There are methods to rank hospitals besides reputation, but they are still limited. Most publicized has been the dispute over the money that hospitals spend on patients near the end of their life. Researchers at Dartmouth have done a lot of work to control these expenditures for other differences of population and comorbidity. Leaving aside the striking geographic variation in end-of-life costs, the question then is whether the hospitals that spend more are doing so for a good reason. Dartmouth, in general,believes not – but there are other researchers who make the case (usually in more limited geographical regions) that more spending sometimes leads to better care on the part of hospitals

Then, there are methods to compare hospitals according to various measures necessary to good medical practice (“process measures”). Using the Hospital Compare website, you can compare hospitals on the completeness of their medical therapy for heart failure, or the time it takes a patient – in that hospital – to receive antibiotics for pneumonia in their emergency room (not to mention their rates of infection).

Of course, such measures – like any comparisons – can lead to unintended consequences. Some argue that pneumonia is more likely to be misdiagnosed if it forms part of a core measure, since there is no incentive to avoid giving unneeded antibiotics. This is a larger problem – no comparisons are made for lack of waste – but we won”t go into that here. In general, it is unclear whether public reporting of such data improves effectiveness or safety of healthcare.

A bigger problem, perhaps, for the patient-centeredness that  medicine should aspire to, is the lack of reliable, valid hospital comparison measures that are patient-determined. There is a patient survey which attempts to address patient-centered measures. It’s called the HCAHPS, and includes questionsabout doctor-patient communication and whether the patient feels like he or she was listened to in the hospital. (Interestingly, comparing Hopkins to other area hospitals shows no great difference on these measures.) However, the response rate is around 20 to 30% for most questions (it’s a mail-in survey), and there are no questions about important aspects of the patient experience, including whether the patient’s emotions and opinions about the plan of care were taken into account by their providers.

These measures, albeit imperfect, are based on data, unlike the US News rankings. Nevertheless, many patients do look to reputation to help them choose a hospital. Hospitals (like my own) use such rankings for publicity, which in turn influences public opinion about what makes a good hospital.

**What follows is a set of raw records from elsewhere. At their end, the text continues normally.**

Lemma readseg_loop_run e n epa : forall pa s k, 1 <= s -> s + Z.of_nat n <= 2 ^ 28 ->
  0 <= pa -> pa + SECTSIZE * Z.of_nat n < 2 ^ 32 -> epa <= pa + SECTSIZE * Z.of_nat n -> (n <> 0%nat -> pa + SECTSIZE * Z.of_nat n - SECTSIZE < epa) ->
  exists k', readseg_loop (S n) pa epa s k e = Done tt k' e /\ at_disk (ctl d0 k') = at_disk (ctl d0 k)
    /\ forall x, load8 (k_mem k') x = if decide (pa <= x < pa + SECTSIZE * Z.of_nat n) then file_byte (at_disk (ctl d0 k)) (SECTSIZE * (s - 1) + (x - pa))
                                      else load8 (k_mem k) x.
Proof.
  induction n as [|n IH]; intros pa s k Hs Hn H0 Hpa He1 He2.
  { exists k. cbn [readseg_loop]. rewrite (proj2 (Z.ltb_ge pa epa)) by lia. split; [done|]. split; [done|]. intros x. rewrite decide_False by lia. done. }
  specialize (He2 ltac:(done)). assert (Hlt : pa < epa) by (unfold SECTSIZE in *; lia).
  change (readseg_loop (S (S n)) pa epa s) with (if pa <? epa then readsect pa s;; readseg_loop (S n) (u32 (pa + SECTSIZE)) epa (u32 (s + 1)) else ret tt).
  rewrite (proj2 (Z.ltb_lt pa epa) Hlt). destruct (readsect_run pa s k e ltac:(lia)) as (io & E & Ed & Hsec). run E. set (D := at_disk (ctl d0 k)) in *.
  set (k1 := logged io _). rewrite (u32_small (s + 1)) by (change (2 ^ 28) with 268435456 in Hn; lia). rewrite u32_small by (unfold SECTSIZE in *; lia).
  destruct (IH (pa + SECTSIZE) (s + 1) k1) as (k' & E' & Ed' & Hm'); [unfold SECTSIZE in *; lia..|]. exists k'. split; [exact E'|].
  change (at_disk (ctl d0 k1)) with (at_disk (ata_of d0 io)) in *. rewrite Ed in *. split; [done|]. intros x. rewrite Hm'.
  assert (Hl : length (at_block D (0, s)) = BSIZE) by (rewrite <- Hsec; unfold sector_data; by rewrite length_fmap, length_resize).
  change (k_mem k1) with (store_bytes pa (at_block D (0, s)) (k_mem k)). rewrite load8_store_bytes, Hl.
  pose proof (file_byte_sector D s (x - pa) Hs) as Fb. change (Z.of_nat BSIZE) with 512. unfold SECTSIZE in *.
  destruct (decide (pa <= x < pa + 512)) as [Hx|Hx].
  - rewrite decide_False by lia. rewrite decide_True by lia. rewrite Fb by lia. by apply sector_byte.
  - destruct (decide (pa + 512 <= x < pa + 512 + 512 * Z.of_nat n)) as [Hy|Hy].
    + rewrite decide_True by lia. f_equal. lia.
    + rewrite decide_False by lia. done.
Qed.

(** The sectors reach the end, and the last one begins before it. *)
Lemma sectors_reach pa epa : pa <= epa -> let n := sectors_between pa epa in
  epa <= pa + SECTSIZE * Z.of_nat n /\ (n <> 0%nat -> pa + SECTSIZE * Z.of_nat n - SECTSIZE < epa).
Proof.
  intros H n. unfold n, sectors_between, SECTSIZE. rewrite Z2Nat.id by (apply Z.div_pos; lia).
  pose proof (Z.div_mod (epa - pa + (512 - 1)) 512 ltac:(lia)). pose proof (Z.mod_pos_bound (epa - pa + (512 - 1)) 512 ltac:(lia)). lia.
Qed.

Lemma first_of_le pa off : first_of pa off <= pa.
Proof. unfold first_of. pose proof (Z.mod_pos_bound off SECTSIZE ltac:(done)). lia. Qed.

(** The addresses that are read into do not wrap around. *)
Definition in_space (pa count off : Z) : Prop := 0 <= first_of pa off /\ read_end pa count off < 2 ^ 32.

Lemma readseg_run pa count off k e : 0 <= off -> 0 <= count -> in_space pa count off ->
  off / SECTSIZE + 1 + Z.of_nat (sectors_between (first_of pa off) (pa + count)) <= 2 ^ 28 ->
  exists k', readseg pa count off k e = Done tt k' e /\ at_disk (ctl d0 k') = at_disk (ctl d0 k)
    /\ forall x, load8 (k_mem k') x = if decide (first_of pa off <= x < read_end pa count off) then file_byte (at_disk (ctl d0 k)) (off + (x - pa))
                                      else load8 (k_mem k) x.
Proof.
  intros Ho Hc [Hf Hr] Hb. assert (0 <= off / SECTSIZE) by (apply Z.div_pos; unfold SECTSIZE; lia). pose proof (first_of_le pa off) as Hle.
  destruct (sectors_reach (first_of pa off) (pa + count) ltac:(lia)) as [R1 R2]. unfold read_end in Hr.
  unfold readseg. cbv zeta. rewrite (u32_small (pa + count)), (u32_small (pa - off mod SECTSIZE)) by (unfold first_of, SECTSIZE in *; lia). fold (first_of pa off).
  destruct (readseg_loop_run e (sectors_between (first_of pa off) (pa + count)) (pa + count) (first_of pa off) (off / SECTSIZE + 1) k)
    as (k' & E & Ed & Hm); [lia|lia|done..|]. exists k'. split; [exact E|]. split; [done|]. intros x. rewrite Hm. unfold read_end. case_decide; [|done]. f_equal.
  unfold first_of. pose proof (Z.div_mod off SECTSIZE ltac:(unfold SECTSIZE; lia)). lia.
Qed.

(** A segment with fields of 32 bits that lies in the 32-bit address space, with the whole sectors that are read for it, and
    stays away from the page with the headers. *)
Record loadable (sg : segment) : Prop := {
  ls_off : 0 <= sg_off sg < 2 ^ 32;
  ls_filesz : 0 <= sg_filesz sg < 2 ^ 32;
  ls_space : in_space (sg_paddr sg) (sg_filesz sg) (sg_off sg);
  ls_away : forall x, elf <= x < elf + 4096 -> ~ touches sg x
}.

Lemma read_end_covers pa count off : 0 <= count -> 0 <= off -> pa + count <= read_end pa count off.
Proof.
  intros Hc Ho. unfold read_end, sectors_between, first_of, SECTSIZE. set (r := off mod 512). assert (0 <= r) by (by apply Z.mod_pos_bound).
  rewrite Z2Nat.id by (apply Z.div_pos; lia). pose proof (Z.div_mod (pa + count - (pa - r) + (512 - 1)) 512 ltac:(lia)).
  pose proof (Z.mod_pos_bound (pa + count - (pa - r) + (512 - 1)) 512 ltac:(lia)). lia.
Qed.
Lemma read_head_ok k c p a s bl e :
  quiet k c p -> cache_ok k p a -> a_held a = ∅ -> a_dirty a = ∅ -> log_at k s ->
  header_ok (k_disksize k) s (a_blk a s) bl ->
  exists k', read_head k e = Done tt k' e /\ quiet k' c p /\ cache_ok k' p a /\ log_ok k' s bl
    /\ same_disk k k' /\ k_disksize k' = k_disksize k.
Proof.
  intros Q C Hh Hd A H. destruct (ho_geo _ _ _ _ H) as [_ G1 G2 G3 G4 G5].
  assert (Hr : in_range k s) by (unfold in_range; lia).
  destruct (bread_ok k c p a s e Q C Hr) as (j & k1 & E1 & C1 & F1 & D1 & W1).
  { by rewrite Hh. }
  { right. rewrite Hh, Hd, dom_empty_L, union_empty_l_L, size_empty. unfold NBUF. lia. }
  assert (Hj : a_held (hold s j a) !! s = Some j) by (simpl; by simplify_map_eq).
  pose proof (held_facts _ _ _ _ _ C1 Hj) as (_ & _ & _ & _ & _ & _ & _ & Hdat & _).
  simpl in Hdat. set (data := a_blk a s) in *.
  set (k2 := upd_log (loaded data) k1).
  assert (Q2 : quiet k2 c p) by (apply (quiet_ext k1); try done; by eapply quiet_frame).
  assert (C2 : cache_ok k2 p (hold s j a)) by (by apply (cache_ok_ext k1)).
  destruct (brelse_ok k2 c p _ s j e Q2 C2 Hj) as (k3 & E3 & C3 & F3 & D3 & W3).
  { right. simpl. change (disk_block k2 s) with (disk_block k1 s). unfold disk_block. rewrite D1.
    apply (clean_synced k p a s C); [rewrite Hd; set_solver|by rewrite Hh]. }
  assert (Sz : k_disksize k3 = k_disksize k).
  { rewrite (bio_frame_field k_disksize _ _ ltac:(done) F3).
    exact (bio_frame_field k_disksize _ _ ltac:(done) F1). }
  exists k3. split; [|split_and!].
  - unfold read_head, logdev. c_simpl. rewrite (la_dev _ _ A), (la_start _ _ A).
    change (u32 1) with 1. rewrite (u32_small s) by (pose proof (u32_bounds (k_disksize k)); lia).
    run E1. c_simpl. rewrite Hdat. unfold for_tail at 1, log_n. rewrite bind_assoc. c_simpl.
    change (lh_n (k_log (upd_log (set_lh_n (header_n data)) k1))) with (header_n data).
    rewrite (bind_done _ _ _ _ _ _ _ (read_head_loop data j e (Z.to_nat (header_n data)) 0
      (upd_log (set_lh_n (header_n data)) k1) ltac:(done) ltac:(rewrite (ho_n _ _ _ _ H); lia))).
    exact E3.
  - by eapply quiet_frame.
  - revert C3. unfold unhold, hold, set_a_held. simpl. rewrite delete_insert_id by (by rewrite Hh).
    by destruct a.
  - eapply (loaded_ok k); [done|done| |done]. rewrite (bio_frame_field k_log _ _ ltac:(done) F3).
    unfold k2, upd_log. simpl. by rewrite (bio_frame_field k_log _ _ ltac:(done) F1).
  - split; [by rewrite D3|by rewrite W3].
  - done.
Qed.
(* ===== verification/Contents.v ===== *)
(** * The contents of files ([bmap], [readi], [writei] of fs.c)

    A file is the bytes of the blocks its inode refers to, the first twelve
    directly and the others through the indirect block.  Inside a transaction
    [readi] returns these bytes, and [writei] replaces them, allocating the blocks
    the file does not have yet, and leaves everything else alone. *)

From stdpp Require Import base gmap list strings sets.
From Stdlib Require Import ZArith Lia.
From S2P Require Import Prelude State Bytes Spinlock Sched Bio Cache Machine Log LogSpec Crash Transaction Fs FsFormat Tx Balloc.

(** ** What a file holds *)

Definition addr (ip : inode) (n : nat) : Z := default 0 (i_addrs ip !! n).

(** The block numbers of a file: block [n] of its contents for [n] below [MAXFILE],
    and the indirect block for [n = MAXFILE].  0 stands for a block it does not have. *)
Definition fptr (blk : Z -> list Z) (ip : inode) (n : Z) : Z :=
  if n <? 12 then addr ip (Z.to_nat n)
  else if n =? MAXFILE then addr ip NDIRECT
  else if addr ip NDIRECT =? 0 then 0
  else rd 4 (4 * Z.to_nat (n - 12)) (blk (addr ip NDIRECT)).

Definition fbyte (blk : Z -> list Z) (ip : inode) (x : Z) : Z :=
  byte_at (blk (fptr blk ip (x / 512))) (x mod 512).

(** The [n] bytes at [off]. *)
Definition fbytes (blk : Z -> list Z) (ip : inode) (off : Z) (n : nat) : list Z :=
  (fun j => fbyte blk ip (off + Z.of_nat j)) <$> seq 0 n.

Lemma length_fbytes blk ip off n : length (fbytes blk ip off n) = n.
Proof. unfold fbytes. by rewrite length_fmap, length_seq. Qed.

Lemma lookup_fbytes blk ip off n j : (j < n)%nat ->
  fbytes blk ip off n !! j = Some (fbyte blk ip (off + Z.of_nat j)).
Proof. intros Hj. unfold fbytes. by rewrite list_lookup_fmap, (lookup_seq_lt 0 n j Hj). Qed.

Lemma fbytes_app blk ip off n1 n2 :
  fbytes blk ip off (n1 + n2) = fbytes blk ip off n1 ++ fbytes blk ip (off + Z.of_nat n1) n2.
Proof.
  apply list_eq. intros j. destruct (decide (j < n1)%nat); [|destruct (decide (j < n1 + n2)%nat)].
  - rewrite lookup_app_l by (by rewrite length_fbytes). by rewrite !lookup_fbytes by lia.
  - rewrite lookup_app_r by (rewrite length_fbytes; lia). rewrite length_fbytes, !lookup_fbytes by lia.
    do 2 f_equal. lia.
  - by rewrite !lookup_ge_None_2 by (rewrite ?length_app, !length_fbytes; lia).
Qed.

(** A part of a block is a part of the file. *)
Lemma fbytes_block blk ip off m : 0 <= off -> (Z.to_nat (off mod 512) + m <= 512)%nat ->
  length (blk (fptr blk ip (off / 512))) = BSIZE ->
  take m (drop (Z.to_nat (off mod 512)) (blk (fptr blk ip (off / 512)))) = fbytes blk ip off m.
Proof.
  intros Hoff Hm Hl. unfold BSIZE in Hl. apply list_eq. intros j. destruct (decide (j < m)%nat) as [Hj|Hj].
  - rewrite lookup_take_lt, lookup_drop, lookup_fbytes by done.
    unfold fbyte, byte_at. replace ((off + Z.of_nat j) / 512) with (off / 512) by div_lia.
    replace (Z.to_nat ((off + Z.of_nat j) mod 512)) with (Z.to_nat (off mod 512) + j)%nat by div_lia.
    destruct (lookup_lt_is_Some_2 (blk (fptr blk ip (off / 512))) (Z.to_nat (off mod 512) + j)) as [v Hv]; [lia|].
    by rewrite Hv.
  - rewrite !lookup_ge_None_2; [done|rewrite length_fbytes; lia|rewrite length_take; lia].
Qed.
(** Reading an entry. *)
Lemma read_entry k c p a s bl dp d q e : names (Some dp) k c p a s bl -> k_inode k !! dp = Some d -> i_type d = T_DIR ->
  file_ok (k_sb k) s a d -> let es := entries (bytes (a_blk a) d) in (q < length es)%nat ->
  exists k' de, es !! q = Some de /\ readi dp (16 * Z.of_nat q) sizeof_dirent k e = Done (sizeof_dirent, de) k' e
    /\ names (Some dp) k' c p a s bl /\ tx_frame k k'.
Proof.
  intros N Hd Ht O es Hq. pose proof (nm_rest _ _ _ _ _ _ _ N) as [Q T M B Hh]. assert (Ea : inode_at k dp = d) by (unfold inode_at; by rewrite Hd).
  assert (Hlen : Z.of_nat (length (bytes (a_blk a) d)) = i_size d) by (unfold bytes; rewrite length_fbytes; pose proof (fi_size _ _ _ _ O); lia).
  unfold es in Hq. rewrite length_entries in Hq. set (n := length (bytes (a_blk a) d)) in *.
  assert (Hn : (16 * q + 16 <= n)%nat) by (pose proof (Nat.Div0.mul_div_le n 16); lia).
  assert (R : reads k c p a s bl (inode_at k dp)).
  { rewrite Ea. split; try done. by rewrite Hh, dom_empty_L, size_empty. }
  pose proof (fi_size _ _ _ _ O) as Hs. unfold MAXFILE in Hs. unfold sizeof_dirent.
  destruct (proj2 (readi_run k c p dp a s bl (16 * Z.of_nat q) 16 e R ltac:(rewrite Ea, Ht; done) ltac:(lia) ltac:(lia))) as (k' & E & R' & F & _);
    rewrite ?Ea; [lia|lia|]. rewrite Ea in E. rewrite Z.min_l in E by lia.
  exists k', (take 16 (drop (16 * q) (bytes (a_blk a) d))). split; [by apply entries_lookup|]. split; [|split; [|done]].
  - rewrite E. do 2 f_equal. unfold bytes. rewrite <- fbytes_part by (unfold n, bytes in Hn; rewrite length_fbytes in Hn; lia).
    by replace (Z.of_nat (16 * q)) with (16 * Z.of_nat q) by lia.
  - eapply names_tx; [exact N|apply R'|exact F].
Qed.

(** What [dirlookup] has done when it found inode [inum]: the entry [i] of the table is
    a new reference to it, and the directory is still locked. *)
Definition found (k k' : kstate) (c p : nat) (a : cache) (s : Z) (bl : list Z) (dp : nat) (d : inode) (inum : Z) (i : nat) : Prop :=
  names (Some dp) k' c p a s bl /\ nm_frame k k' /\ refs k k' (one inum)
  /\ (exists ip, k_inode k' !! i = Some ip /\ in_use 1 inum ip = true) /\ exists r, 0 < r /\ k_inode k' !! dp = Some (set_i_ref r d).

(** A directory of the table. *)
Record dir_at (k : kstate) (s : Z) (a : cache) (dp : nat) (d : inode) : Prop := {
  da_inode : k_inode k !! dp = Some d;
  da_type : i_type d = T_DIR;
  da_dev : i_dev d = 1;
  da_file : file_ok (k_sb k) s a d;
  da_size : i_size d mod 16 = 0
}.

Lemma dir_at_tx k k' s a dp d : dir_at k s a dp d -> tx_frame k k' -> dir_at k' s a dp d.
Proof.
  intros [H1 H2 H3 H4 H5] F. split; try done; [by rewrite (tx_frame_field k_inode _ _ ltac:(done) F)|].
  by rewrite (tx_frame_field k_sb _ _ ltac:(done) F).
Qed.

What does that mean for my workplace? Johns Hopkins is considered by US News to be the best hospital based on its reputation – which is not undeserved. I have wonderful colleagues. But like many other medical centers, we have a lot of work to do to accomplish the much-vaunted triple aim of better health, better-quality healthcare, and lower cost. Like everyone else, the patients we see are not healthy; our healthcare is not patient-centered; and we waste a lot of money. Luckily enough, we are starting to fix these issues in a real way. I hope soon to be involved in making care at Hopkins patient-centered no matter what department or clinic the patient happens to be in. This is a great time to make sure that Hopkins’ ranking justifies its reputation, and show that patients feel that way too, whenever we start to disseminate rankings that patients help determine.